Chicken Pox Vaccination
Chickenpox (known medically as varicella) is a highly contagious disease caused by a virus called the varicella-zoster virus. It’s spread quickly and easily from someone who is infected. Chickenpox is an airborne disease which spreads easily through the coughs and sneezes of an infected person.
Complications may occasionally include pneumonia, inflammation of the brain, and bacterial skin infections. The disease is often more severe in adults than in children particularly pregnant women & those who smoke. Symptoms begin 10 to 21 days after exposure to the virus.

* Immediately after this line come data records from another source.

(* ===== verification/ContractObligations.v ===== *)
(** * Behavioural contracts: soft obligations through a check
    (theorems about [ContractEnforcer.check] and the pending recoveries) *)
From Stdlib Require Import SpecFloat.
From S2P Require Import Prelude StateExn PyStr PyFloat PyVal ContractLtl ContractAtoms ContractEnforcer.
From S2P Require Import ContractEnforcerInv ContractEnforcerVerdict ContractEnforcerSpec.
Import ContractLtl ContractAtoms ContractEnforcer ContractEnforcerInv ContractEnforcerVerdict
  ContractEnforcerSpec.
Open Scope string_scope.
Open Scope list_scope.
Open Scope nat_scope.

Module ContractObligations.

Lemma has_duplicate_NoDup seen cs : has_duplicate seen cs = false -> NoDup (contract_id <$> cs).
Proof.
  revert seen. induction cs as [|c cs IH]; simpl; intros seen H; [constructor|].
  apply orb_false_iff in H as [_ H]. apply list.NoDup_cons. split; [|by eapply IH].
  intros (c' & Heq & Hin)%list_elem_of_fmap.
  pose proof (has_duplicate_seen _ _ H c' Hin). set_solver.
Qed.

Lemma active_NoDup cs agent kind :
  NoDup (contract_id <$> cs) -> NoDup (contract_id <$> active_contracts cs agent kind).
Proof.
  unfold active_contracts. induction cs as [|c cs IH]; simpl; [done|].
  rewrite list.NoDup_cons, filter_cons. intros [Hn Hcs]. case_decide; simpl; [|auto].
  apply list.NoDup_cons. split; [|auto].
  intros (c' & Heq & [_ Hin]%list_elem_of_filter)%list_elem_of_fmap.
  apply Hn. rewrite Heq. apply list_elem_of_fmap. eauto.
Qed.

Section Proofs.
Context {W : Type}.
Context (uuid_hex : W -> string * W) (now : W -> string * W).
Context (ledger : option (ProposedEvent -> W -> result exn string * W)).
Context (recovery : option (ContractViolation -> EcosystemState -> W -> W)).
Context (py_str : pyval -> string) (str_tuple : list string -> string).
Context (re_search : string -> string -> result exn bool).

Abbreviation St := (enforcer (W := W)).
Abbreviation M := (stM St exn).
Abbreviation handle := (handle_soft_violation uuid_hex now ledger recovery).
Abbreviation holdsR := (holds py_str str_tuple re_search).
Abbreviation checkB := (check_boundary uuid_hex now ledger recovery py_str str_tuple re_search).
Abbreviation checkH := (check_hard uuid_hex now ledger recovery py_str str_tuple re_search).
Abbreviation checkS := (check_soft uuid_hex now ledger recovery py_str str_tuple re_search).
Abbreviation checkC := (check_contract uuid_hex now ledger recovery py_str str_tuple re_search).
Abbreviation checkCs := (check_contracts uuid_hex now ledger recovery py_str str_tuple re_search).
Abbreviation checkM := (check uuid_hex now ledger recovery py_str str_tuple re_search).
Abbreviation reachableM := (reachable uuid_hex now ledger recovery py_str str_tuple re_search).

Abbreviation pend s k := (pending_get k (soft_pending s)).

(** What the outcome [ok] of a soft formula does to its obligation, from [old]
    to [new]: a formula that holds discharges an obligation still in time, a
    formula that fails opens one if there is none. *)
Definition settles (c : BehavioralContract) (step : nat) (ok : bool) (old new : option entry) : Prop :=
  match ok, old with
  | true, None => new = None
  | true, Some e => new = if (deadline_step e <? Z.of_nat step)%Z then Some e else None
  | false, Some e => new = Some e
  | false, None => exists e, new = Some e /\ started_at_step e = step
                     /\ deadline_step e = (Z.of_nat step + recovery_window_k c)%Z
  end.

Lemma discharge_effect k n (s s' : St) r :
  discharge_recovery k n s = (r, s') ->
  (forall k', k' <> k -> pend s' k' = pend s k')
  /\ pend s' k = match pend s k with
                 | Some e => if (deadline_step e <? Z.of_nat n)%Z then Some e else None
                 | None => None
                 end.
Proof.
  unfold discharge_recovery, modify, mbind, M_bind, mret, M_ret, get. simpl.
  destruct (pend s k) as [e|] eqn:E; [|intros; by simplify_eq].
  destruct (deadline_step e <? Z.of_nat n)%Z; [intros; by simplify_eq|]. simpl.
  intros H. assert (soft_pending s' = pending_pop k (soft_pending s)) as ->
    by (destruct (mark_last e n (violations s)); by simplify_eq).
  split; [intros k' Hk'|]; rewrite pending_get_pop; [by rewrite decide_False|by rewrite decide_True].
Qed.

Lemma handle_effect agent c ltl cl i ev st step (s s' : St) :
  let k := (agent, contract_id c, cl, i) in
  handle k c ltl cl ev st step s = (Ok (), s') ->
  (forall k', k' <> k -> pend s' k' = pend s k') /\ settles c step false (pend s k) (pend s' k).
Proof.
  intros k. unfold handle_soft_violation, mbind, M_bind, mret, M_ret, get, settles. simpl.
  destruct (pend s k) as [e|] eqn:E; [intros; by simplify_eq|]. unfold k at 1. simpl.
  set (s1 := with_pending _ s).
  match goal with |- ?m s1 = _ -> _ => pose proof (record_pending uuid_hex now ledger recovery
    c ltl cl true ev st step (Some (Z.of_nat step + recovery_window_k c)%Z) None None s1) as Hp end.
  intros H. rewrite H in Hp. unfold same_pending in Hp. simpl in Hp. rewrite Hp.
  split; [intros k' Hk'|]; rewrite pending_get_app.
  - rewrite decide_False by done. by destruct (pend s k').
  - rewrite E, decide_True by done. eexists. by repeat split.
Qed.

(** One soft formula. *)
Lemma soft_step_effect agent ev st step ctx c cl ltls i f ok (s s' : St) :
  let k := (agent, contract_id c, cl, i) in
  (if ok : bool then
     s ← get; match pend s k with Some _ => discharge_recovery k step | None => mret () end
   else ltl ← nth_ltl ltls i; handle k c ltl cl ev st step) s = (Ok (), s') ->
  holdsR ctx f = Ok ok ->
  (forall k', k' <> k -> pend s' k' = pend s k') /\ settles c step ok (pend s k) (pend s' k).
Proof.
  intros k H _. destruct ok.
  - unfold mbind, M_bind, get in H. destruct (pend s k) as [e|] eqn:E.
    + apply discharge_effect in H as [H1 H2]. split; [done|]. simpl. by rewrite H2, E.
    + unfold mret, M_ret in H. simplify_eq. split; [done|]. simpl. done.
  - apply M_bind_Ok in H as (ltl & s1 & Hn & H). unfold nth_ltl in Hn.
    destruct (ltls !! i); [|done]. unfold mret, M_ret in Hn. simplify_eq. by eapply handle_effect.
Qed.

Lemma check_soft_pending agent ev st step ctx c cl ltls i fs a (s s' : St) a' :
  checkS agent ev st step ctx c cl ltls i fs a s = (Ok a', s') ->
  (forall k, (forall j, i <= j -> k <> (agent, contract_id c, cl, j)) -> pend s' k = pend s k)
  /\ (forall j f ok, fs !! j = Some f -> holdsR ctx f = Ok ok ->
      settles c step ok (pend s (agent, contract_id c, cl, i + j))
                        (pend s' (agent, contract_id c, cl, i + j))).
Proof.
  revert i a s. induction fs as [|f fs IH]; simpl; intros i a s H.
  { unfold mret, M_ret in H. simplify_eq. split; [done|]. intros j f ok Hj. done. }
  apply M_bind_Ok in H as (ok & s1 & Hok & H). unfold lift in Hok. injection Hok as Hok ->.
  apply M_bind_Ok in H as ([] & s2 & Hm & H).
  apply IH in H as [Hother Hset].
  destruct (soft_step_effect _ _ _ _ _ _ _ _ _ f ok _ _ Hm Hok) as [Hk Hs]. split.
  - intros k Hne. rewrite Hother, Hk; [done|apply Hne; lia|intros j Hj; apply Hne; lia].
  - intros [|j] f' ok' Hj Hf'; simpl in Hj.
    + simplify_eq. rewrite Hok in Hf'. simplify_eq. rewrite Nat.add_0_r. rewrite Hother; [done|]. intros j Hj Heq. simplify_eq. lia.
    + specialize (Hset j f' ok' Hj Hf'). rewrite <- Hk by (intros ?; simplify_eq; lia).
      by rewrite Nat.add_succ_r.
Qed.

Definition soft_list (p : ParsedFormulas) (cl : clause) : list LTLFormula :=
  match cl with
  | soft_invariant => p_soft_invariants p
  | soft_governance => p_soft_governance p
  | _ => []
  end.

Lemma boundary_pending ev st step ctx c f ltl cl a (s s' : St) a' :
  checkB ev st step ctx c f ltl cl a s = (Ok a', s') -> soft_pending s' = soft_pending s.
Proof.
  intros H. pose proof (boundary_respects uuid_hex now ledger recovery py_str str_tuple re_search
    same_pending ev st step ctx [c] (fun c ltl cl _ => record_pending _ _ _ _ c ltl cl false ev st step _ _ _)
    c f ltl cl a ltac:(set_solver) s) as Hp. by rewrite H in Hp.
Qed.
Lemma hard_pending ev st step ctx c cl ltls i fs a (s s' : St) a' :
  checkH ev st step ctx c cl ltls i fs a s = (Ok a', s') -> soft_pending s' = soft_pending s.
Proof.
  intros H. pose proof (hard_respects uuid_hex now ledger recovery py_str str_tuple re_search
    same_pending ev st step ctx [c] (fun c ltl cl _ => record_pending _ _ _ _ c ltl cl false ev st step _ _ _)
    c cl ltls i fs a ltac:(set_solver) s) as Hp. by rewrite H in Hp.
Qed.

Lemma check_contract_pending agent ev st step ctx ph c a (s s' : St) a' p :
  checkC agent ev st step ctx ph c a s = (Ok a', s') ->
  assoc (contract_id c) (parsed s) = Some p ->
  (forall k, k.1.1.2 <> contract_id c -> pend s' k = pend s k)
  /\ (forall cl i f ok, soft_list p cl !! i = Some f -> holdsR ctx f = Ok ok ->
      settles c step ok (pend s (agent, contract_id c, cl, i))
                        (pend s' (agent, contract_id c, cl, i))).
Proof.
  unfold check_contract. intros H Hp. apply M_bind_Ok in H as (s0 & s0' & Hg & H).
  unfold get in Hg. injection Hg as <- <-. rewrite Hp in H.
  apply M_bind_Ok in H as (a0 & s1 & H0 & H). apply M_bind_Ok in H as (a1 & s2 & H1 & H).
  apply M_bind_Ok in H as (a2 & s3 & H2 & H). apply M_bind_Ok in H as (a3 & s4 & H3 & H).
  apply M_bind_Ok in H as (a4 & s5 & H4 & H). unfold mret, M_ret in H. simplify_eq.
  assert (soft_pending s3 = soft_pending s) as Hs3.
  { apply hard_pending in H1, H2. rewrite H2, H1. destruct ph; by apply boundary_pending in H0. }
  apply check_soft_pending in H3 as [O3 S3], H4 as [O4 S4]. rewrite Hs3 in *. split.
  - intros k Hk. rewrite O4, O3; [done|intros j _ ->; by apply Hk..].
  - intros cl i f ok Hf Hok. destruct cl; simpl in Hf; try done.
    + rewrite O4 by (intros j _ Heq; congruence). by apply (S3 i f).
    + rewrite <- O3 by (intros j _ Heq; congruence). by apply (S4 i f).
Qed.

Lemma check_contracts_pending agent ev st step ctx ph cs a (s s' : St) a' c p :
  checkCs agent ev st step ctx ph cs a s = (Ok a', s') ->
  NoDup (contract_id <$> cs) -> c ∈ cs -> assoc (contract_id c) (parsed s) = Some p ->
  forall cl i f ok, soft_list p cl !! i = Some f -> holdsR ctx f = Ok ok ->
    settles c step ok (pend s (agent, contract_id c, cl, i))
                      (pend s' (agent, contract_id c, cl, i)).
Proof.
  intros H Hn Hc Hp cl i f ok Hf Hok.
  assert (forall cs a (s : St), checkCs agent ev st step ctx ph cs a s = (Ok a', s') ->
            contract_id c ∉ contract_id <$> cs ->
            pend s' (agent, contract_id c, cl, i) = pend s (agent, contract_id c, cl, i)) as Hskip.
  { clear -py_str. induction cs as [|c' cs IH]; simpl; intros a s H Hni.
    - unfold mret, M_ret in H. by simplify_eq.
    - apply M_bind_Ok in H as (a1 & s1 & H1 & H). apply not_elem_of_cons in Hni as [Hne Hni].
      rewrite (IH _ _ H Hni).
      pose proof H1 as (p' & Hp' & _)%check_contract_ok.
      eapply check_contract_pending in H1 as [Ho _]; [|done]. by apply Ho. }
  revert a s H Hp. induction cs as [|c' cs IH]; [set_solver|]. simpl; intros a s H Hp.
  apply M_bind_Ok in H as (a1 & s1 & H1 & H).
  pose proof (checkC_frame uuid_hex now ledger recovery py_str str_tuple re_search
        agent ev st step ctx ph c' a s) as Hfr. rewrite H1 in Hfr. destruct Hfr as (_ & Hpar & _).
  simpl in Hn, Hpar. apply list.NoDup_cons in Hn as [Hni Hn].
  apply elem_of_cons in Hc as [->|Hc].
  - rewrite (Hskip _ _ _ H Hni). eapply check_contract_pending in H1 as [_ Hs]; [|done]. by eapply Hs.
  - pose proof H1 as (p' & Hp' & _)%check_contract_ok.
    eapply check_contract_pending in H1 as [Ho _]; [|done]. rewrite <- Ho.
    + apply (IH Hn Hc _ _ H). by rewrite Hpar.
    + simpl. intros Heq. apply Hni. rewrite <- Heq. apply list_elem_of_fmap. eauto.
Qed.

(**  Soft formulas are tracked as obligations.  After a completed check, for
    every soft formula of an applicable contract: if it holds, nothing is pending
    for it; if it fails, its obligation is pending -- the one already open, if it
    is still in time, or one opened at this step with the contract's window as
    deadline -- unless an obligation past its deadline has just been closed. *)
Theorem obligations_tracked ph agent ev st window s ok ids s' c p cl i f :
  reachableM s -> checkM ph agent ev st window s = (Ok (ok, ids), s') ->
  c ∈ active_contracts (contracts s) agent (event_kind ev) -> (0 <= recovery_window_k c)%Z ->
  parsed_formulas c = Ok p -> soft_list p cl !! i = Some f ->
  let ctx := {| proposed_event := ev; state := st; event_window := window |} in
  let k := (agent, contract_id c, cl, i) in
  let step := S (step_index s) in
  (holdsR ctx f = Ok true -> pend s' k = None)
  /\ (holdsR ctx f = Ok false ->
      match pend s k with
      | Some e => pend s' k = if (deadline_step e <? Z.of_nat step)%Z then None else Some e
      | None => exists e, pend s' k = Some e /\ started_at_step e = step
                  /\ deadline_step e = (Z.of_nat step + recovery_window_k c)%Z
      end).
Proof.
  intros Hr%reachable_wf H Hc Hk Hp Hf. cbv zeta.
  destruct (check_completed _ _ _ _ _ _ _ _ _ _ _ _ _ _ _ _ Hr H)
    as (a & s1 & Hcs & Hwf1 & Hc1 & Hst1 & _ & _ & Hsw).
  set (k := (agent, contract_id c, cl, i)). set (step := S (step_index s)) in *.
  assert (assoc (contract_id c) (parsed s) = Some p) as Hpa.
  { destruct (wf_parsed s c Hr (active_subset _ _ _ _ Hc)) as (p' & Hp' & Ha). congruence. }
  assert (forall b, holdsR {| proposed_event := ev; state := st; event_window := window |} f = Ok b ->
            settles c step b (pend s k) (pend s1 k)) as Hset.
  { intros b Hb. eapply (check_contracts_pending _ _ _ _ _ _ _ _ (with_step step s)); try done.
    apply active_NoDup. destruct Hr as ([_ Hd] & _). by eapply has_duplicate_NoDup. }
  pose proof Hwf1 as (_ & Hn & _).
  apply sweep_effect in Hsw as (Hgone & Hkeep & _); simpl in *; try done.
  - assert (pend s' k = match pend s1 k with
                        | Some e => if (deadline_step e <? Z.of_nat step)%Z then None else Some e
                        | None => None end) as Hfinal.
    { destruct (decide (k ∈ (expired step (soft_pending s1)).*1)) as [Hin|Hout].
      - rewrite Hgone by done. apply expired_get in Hin as (e & -> & Hd); [|done].
        by apply Z.ltb_lt in Hd as ->.
      - rewrite Hkeep by done. rewrite expired_get in Hout by done.
        destruct (pend s1 k) as [e|] eqn:E1; [|done].
        destruct (Z.ltb_spec (deadline_step e) (Z.of_nat step)); [destruct Hout; eauto|done]. }
    split; intros Hb; specialize (Hset _ Hb); unfold settles in Hset; rewrite Hfinal.
    + destruct (pend s k) as [e|]; rewrite Hset; [|done].
      by destruct (deadline_step e <? Z.of_nat step)%Z eqn:E; [rewrite E|].
    + destruct (pend s k) as [e|]; [by rewrite Hset|].
      destruct Hset as (e & -> & Hs & Hd). exists e.
      destruct (Z.ltb_spec (deadline_step e) (Z.of_nat step)); [lia|done].
  - by apply expired_NoDup.
  - intros k' Hk'. apply expired_get in Hk' as (e & He & _); eauto.
Qed.
End Proofs.
End ContractObligations.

The chicken pox virus is also linked to Shingles where the elderly are more at risk. For babies and those that immunosuppressed bleeding complications are greatly increased.
Most adults are immune to chickenpox– having had it in childhood– as it is very unlikely you will become infected with the disease more than once. It can be vaccinated against, requiring 2 doses to be taken 6 weeks apart, which will come into effect approximately 4-8 weeks after the 2nd dose has been administered. In the UK the vaccine is predominantly recommended to certain healthcare workers and anyone who regularly comes into contact with immune-compromised patients.
The 2nd dose vaccine is highly effective in children and can be given from 1 year of age. Vaccination or previous chicken pox illness stops the need for an immunoglobulin in high risk groups if exposed.
Signs and Symptoms
1 to 3 weeks after exposure to the chickenpox virus red spots begin to appear on the body. These will start to blister as they fill with fluid, sometimes bursting or spreading to other areas. Eventually they will crust over and turn to scabs, clearing up after around 5 days. However, the symptoms are not limited to the chickenpox rash, as sufferers may also experience sickness, aches and pains throughout the body, headaches, body temperatures exceeding 38°C and a lack of appetite.